Start of Given entries

Lemma found_lookup k' :
  kv_lookup K1 t k' = if decide (k' = k) then Some v else kv_lookup K t k'.
Proof.
  unfold kv_lookup. simpl. rewrite Ht. case_decide as Hd.
  - subst. rewrite Hb. rewrite (bucket_get_update _ _ _ _ _ _ Hf). by case_decide.
  - destruct (zlookup (kv_store (kv_data tk)) (kv_hash k')) as [b|] eqn:Eb; [|done].
    destruct (decide (kv_hash k' = kv_hash k)) as [Eh|Eh].
    + rewrite Eh, Hb in Eb. simplify_eq.
      rewrite (bucket_get_update _ _ _ _ _ _ Hf). by case_decide.
    + destruct (find_node_Some _ _ _ _ Hf) as [Hin (kv & Hkv & Hk & _)].
      clear Eb. induction b as [|l b IH]; simpl; [done|].
      destruct (decide (l = f)) as [->|].
      * rewrite lookup_insert_eq, Hkv. simpl. rewrite Hk.
        destruct (k =? k') eqn:E; to_prop; [congruence|done].
      * rewrite lookup_insert_ne by done. destruct (slab K !! l) as [[?|]|]; try done.
        split_ifs; done.
Qed.

End Found.

Section New.
Hypothesis Hf : find_node (slab K) nodes k = None.
Abbreviation new := (fresh (dom (slab K))).
Abbreviation store' := (<[Z.to_nat (kv_hash k) := new :: nodes]> (kv_store (kv_data tk))).
Abbreviation tk' := (with_data tk (KvData store' (kv_locks (kv_data tk)))).
Abbreviation K1 := (Kernel (<[t := tk']> (tasks K)) (<[new := Some (KvPair k v)]> (slab K))).

Lemma new_leader t' : is_leader K1 t' ↔ is_leader K t'.
Proof.
  unfold is_leader. simpl. destruct (decide (t' = t)) as [->|].
  - rewrite lookup_insert_eq. split.
    + intros (x & [= <-] & ? & ?). exists tk. done.
    + intros (x & Hx & ? & ?). rewrite Ht in Hx. injection Hx as <-. exists tk'. done.
  - by rewrite lookup_insert_ne.
Qed.

Lemma bucket_lookup : kv_store (kv_data tk) !! Z.to_nat (kv_hash k) = Some nodes.
Proof. unfold zlookup in Hb. by destruct (_ <? _). Qed.

Lemma new_owned : owned K1 t ≡ₚ new :: owned K t.
Proof.
  unfold owned. simpl. rewrite lookup_insert_eq, Ht. simpl. apply concat_insert_cons, bucket_lookup.
Qed.

Lemma new_owned_ne t' : t' ≠ t → owned K1 t' = owned K t'.
Proof. intros. unfold owned. simpl. by rewrite lookup_insert_ne. Qed.

Lemma new_store_wf : store_wf K1 tk'.
Proof.
  destruct Htk_wf as [? ? Ha Hn].
  assert (concat (kv_store (kv_data tk')) ≡ₚ new :: concat (kv_store (kv_data tk))) as P
    by apply concat_insert_cons, bucket_lookup.
  split.
  - simpl. by rewrite length_insert.
  - done.
  - intros l. rewrite P, elem_of_cons. intros [->|Hin]; simpl.
    + rewrite lookup_insert_eq. eauto.
    + destruct (Ha _ Hin) as [kv Hkv]. rewrite lookup_insert_ne; [eauto|].
      by apply (fresh_slab_ne (slab K) _ _ Hkv).
  - rewrite P. constructor; [|done]. intros Hin.
    apply (fresh_not_owned K t Hwf Hl). unfold owned. by rewrite Ht.
Qed.

Lemma new_wf : kernel_wf K1.
Proof.
  split.
  - intros t' tk0 Hl' Ht'. destruct (decide (t' = t)) as [->|Hne]; simpl in Ht'.
    + rewrite lookup_insert_eq in Ht'. simplify_eq. apply new_store_wf.
    + rewrite lookup_insert_ne in Ht' by done. apply new_leader in Hl'.
      destruct (wf_store _ Hwf t' tk0 Hl' Ht') as [? ? Ha ?]. split; try done.
      intros l Hin. destruct (Ha _ Hin) as [kv Hkv]. simpl. rewrite lookup_insert_ne; [eauto|].
      by apply (fresh_slab_ne (slab K) _ _ Hkv).
  - intros t1 t2 L1%new_leader L2%new_leader Hne l.
    pose proof (wf_disj _ Hwf t1 t2 L1 L2 Hne l) as Hd.
    pose proof (fresh_not_owned K t1 Hwf L1). pose proof (fresh_not_owned K t2 Hwf L2).
    destruct (decide (t1 = t)) as [->|], (decide (t2 = t)) as [->|]; try done.
    + rewrite new_owned, (new_owned_ne t2) by done. rewrite elem_of_cons. naive_solver.
    + rewrite new_owned, (new_owned_ne t1) by done. rewrite elem_of_cons. naive_solver.
    + by rewrite !new_owned_ne.
  - intros l Hin. simpl in Hin. rewrite dom_insert_L in Hin.
    destruct (decide (l = new)) as [->|Hln].
    + exists t. split; [by apply new_leader|]. rewrite new_owned. left.
    + destruct (wf_noleak _ Hwf l) as (t' & L & Ho).
      { by apply elem_of_union in Hin as [->%elem_of_singleton|?]. }
      exists t'.
      split; [by apply new_leader|]. destruct (decide (t' = t)) as [->|].
      * rewrite new_owned. by right.
      * by rewrite new_owned_ne.
Qed.

Lemma new_bucket b k' : all_alloc (slab K) b →
  bucket_get (<[new := Some (KvPair k v)]> (slab K)) b k' = bucket_get (slab K) b k'.
Proof.
  intros Ha. apply bucket_get_frame. intros l Hin. destruct (Ha _ Hin) as [kv Hkv].
  rewrite lookup_insert_ne; [done|]. by apply (fresh_slab_ne (slab K) _ _ Hkv).
Qed.

Lemma new_lookup k' :
  kv_lookup K1 t k' = if decide (k' = k) then Some v else kv_lookup K t k'.
Proof.
  pose proof (hash_range K tk k nodes Htk_wf Hb) as Hr.
  assert (zinsert (kv_store (kv_data tk)) (kv_hash k) (new :: nodes) = Some store') as Hi.
  { apply zinsert_Some. rewrite (wf_len _ _ Htk_wf). lia. }
  unfold kv_lookup. simpl. rewrite lookup_insert_eq, Ht. simpl.
  destruct (decide (kv_hash k' = kv_hash k)) as [Eh|Eh].
  - rewrite Eh, (zlookup_insert_eq _ _ _ _ Hi), Hb. simpl. rewrite lookup_insert_eq. simpl.
    rewrite (new_bucket nodes) by (eapply nodes_alloc; eauto using Htk_wf).
    case_decide as Hd.
    + subst. by rewrite Z.eqb_refl.
    + destruct (k =? k') eqn:E; to_prop; [congruence|done].
  - rewrite (zlookup_insert_ne _ _ _ (kv_hash k') _ Hi) by done.
    destruct (zlookup (kv_store (kv_data tk)) (kv_hash k')) as [b|] eqn:Eb.
    + rewrite (new_bucket b) by (eapply nodes_alloc; eauto using Htk_wf).
      case_decide; [congruence|done].
    + case_decide; [congruence|done].
Qed.

End New.
End Invariant.

(** ** Releasing a store *)

(** The slab without the objects of a list. *)
Definition del_all (sl : gmap positive (option kv_pair)) (ls : list positive) :=
  foldl (λ m l, delete l m) sl ls.

Lemma del_all_lookup sl ls l :
  del_all sl ls !! l = if decide (l ∈ ls) then None else sl !! l.
Proof.
  unfold del_all. revert sl. induction ls as [|x ls IH]; intros sl; cbn [foldl].
  - rewrite decide_False; [done|apply not_elem_of_nil].
  - rewrite IH. destruct (decide (l ∈ ls)), (decide (l ∈ x :: ls)) as [H|H]; try done.
    + exfalso. apply H. by right.
    + apply elem_of_cons in H as [->|]; [apply lookup_delete_eq|done].
    + apply lookup_delete_ne. intros ->. apply H. left.
Qed.

Lemma free_bucket_eq K t tk i nodes :
  tasks K !! t = Some tk → 0 ≤ i → kv_store (kv_data tk) !! Z.to_nat i = Some nodes →
  NoDup nodes → (∀ l, l ∈ nodes → is_Some (slab K !! l)) →
  free_bucket (t, i) nodes K = Some (tt, Kernel
    (<[t := with_data tk (KvData (<[Z.to_nat i := []]> (kv_store (kv_data tk)))
              (kv_locks (kv_data tk)))]> (tasks K))
    (del_all (slab K) nodes)).
Proof.
  revert K tk. induction nodes as [|l nodes IH]; intros K tk Ht Hi Hs Hn Ha; simpl free_bucket.
  { rewrite (list_insert_id _ _ _ Hs). destruct tk as [p g le [ks kl]].
    unfold with_data. simpl. rewrite insert_id by done. by destruct K. }
  apply NoDup_cons in Hn as [Hl Hn].
  assert (Z.to_nat i < length (kv_store (kv_data tk)))%nat by (by eapply lookup_lt_Some).
  unfold mbind at 1, st_bind at 1.
  erewrite store_bucket_eq; [|done|apply zinsert_Some; lia].
  destruct (Ha l ltac:(left)) as [x Hx].
  unfold mbind at 1, st_bind at 1, kfree_pair. simpl. rewrite Hx.
  rewrite (IH _ (with_data tk (KvData (<[Z.to_nat i := nodes]> (kv_store (kv_data tk)))
    (kv_locks (kv_data tk))))); simpl.
  - by rewrite insert_insert_eq, list_insert_insert_eq.
  - apply lookup_insert_eq.
  - done.
  - simpl. apply list_lookup_insert_eq. lia.
  - done.
  - intros l' Hl'. rewrite lookup_delete_ne by (intros ->; done). apply Ha. by right.
Qed.

Section Exit.
Context (K : kernel) (t : positive) (tk : task_struct).
Hypothesis Hwf : store_wf K tk.
Hypothesis Ht : tasks K !! t = Some tk.
Abbreviation store := (kv_store (kv_data tk)).

(** The state of [kv_store_exit] after its first [n] buckets. *)
Definition exit_state (n : nat) : kernel := Kernel
  (<[t := with_data tk (KvData (replicate n [] ++ drop n store) free_locks)]> (tasks K))
  (del_all (slab K) (concat (take n store))).

Lemma exit_store_step n nodes : store !! n = Some nodes →
  <[n := []]> (replicate n [] ++ drop n store) = replicate (S n) [] ++ drop (S n) store.
Proof.
  intros Hn. rewrite insert_app_r_alt by (rewrite length_replicate; lia).
  rewrite length_replicate, Nat.sub_diag. rewrite (drop_S _ _ _ Hn).
  by rewrite replicate_S_end, <-app_assoc.
Qed.

Lemma exit_slab_step n nodes : store !! n = Some nodes →
  del_all (del_all (slab K) (concat (take n store))) nodes = del_all (slab K) (concat (take (S n) store)).
Proof.
  intros Hn. rewrite (take_S_r _ _ _ Hn), concat_app. simpl. rewrite app_nil_r.
  unfold del_all. by rewrite foldl_app.
Qed.

Lemma exit_nodes_nodup n nodes : store !! n = Some nodes →
  NoDup nodes ∧ (∀ l, l ∈ nodes → (l ∉ concat (take n store)) ∧ is_Some (slab K !! l)).
Proof.
  intros Hn. destruct Hwf as [? ? Ha Hd].
  rewrite <-(take_drop_middle _ _ _ Hn), concat_app in Hd. simpl in Hd.
  apply NoDup_app in Hd as (_ & Hd1 & Hd2). apply NoDup_app in Hd2 as (? & _ & _).
  split; [done|]. intros l Hl. split.
  - intros Hin. apply (Hd1 _ Hin), elem_of_app. by left.
  - destruct (Ha l) as [kv Hkv]; [|rewrite Hkv; eauto].
    rewrite <-(take_drop_middle _ _ _ Hn), concat_app. simpl. rewrite !elem_of_app. auto.
Qed.

Lemma exit_step n :
  (n < 1024)%nat →
  (spin_lock (t, Z.of_nat n) ;; nodes ← load_bucket (t, Z.of_nat n);
   free_bucket (t, Z.of_nat n) nodes ;; spin_unlock (t, Z.of_nat n)) (exit_state n)
  = Some (tt, exit_state (S n)).
Proof.
  intros Hn. pose proof (wf_len _ _ Hwf) as Hlen.
  destruct (lookup_lt_is_Some_2 store n) as [nodes Hs]; [lia|].
  set (tkn := with_data tk (KvData (replicate n [] ++ drop n store) free_locks)).
  assert (tasks (exit_state n) !! t = Some tkn) as Htn by apply lookup_insert_eq.
  assert (kv_store (kv_data tkn) !! n = Some nodes) as Hsn.
  { simpl. rewrite lookup_app_r by (rewrite length_replicate; lia).
    rewrite length_replicate, Nat.sub_diag, lookup_drop, Nat.add_0_r. done. }
  destruct (exit_nodes_nodup n nodes Hs) as [Hnd Hal].
  st_step (spin_lock_free (exit_state n) t tkn (Z.of_nat n) Htn eq_refl ltac:(lia)).
  assert (load_bucket (t, Z.of_nat n) (locked (exit_state n) t tkn (Z.of_nat n)) =
    Some (nodes, locked (exit_state n) t tkn (Z.of_nat n))) as E.
  { eapply load_bucket_eq; [apply lookup_insert_eq|]. unfold zlookup.
    rewrite Nat2Z.id. destruct (_ <? _) eqn:E; to_prop; [lia|done]. }
  st_step E. unfold mbind at 1, st_bind at 1.
  erewrite free_bucket_eq; [|apply lookup_insert_eq|lia|rewrite Nat2Z.id; done|done|].
  - erewrite spin_unlock_locked; [|lia|apply lookup_insert_eq]. simpl tasks. simpl slab.
    f_equal. f_equal. unfold exit_state. simpl. rewrite !insert_insert_eq, Nat2Z.id.
    by rewrite (exit_store_step _ _ Hs), (exit_slab_step _ _ Hs).
  - intros l Hl. simpl. rewrite del_all_lookup. destruct (Hal l Hl). by case_decide.
Qed.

End of Given entries

### Work instruction
Transcribe only the lines from the beginning of the entries to the line with "- destruct (zlookup", inclusive, exactly as written.

### Reply
Lemma found_lookup k' :
  kv_lookup K1 t k' = if decide (k' = k) then Some v else kv_lookup K t k'.
Proof.
  unfold kv_lookup. simpl. rewrite Ht. case_decide as Hd.
  - subst. rewrite Hb. rewrite (bucket_get_update _ _ _ _ _ _ Hf). by case_decide.
  - destruct (zlookup (kv_store (kv_data tk)) (kv_hash k')) as [b|] eqn:Eb; [|done].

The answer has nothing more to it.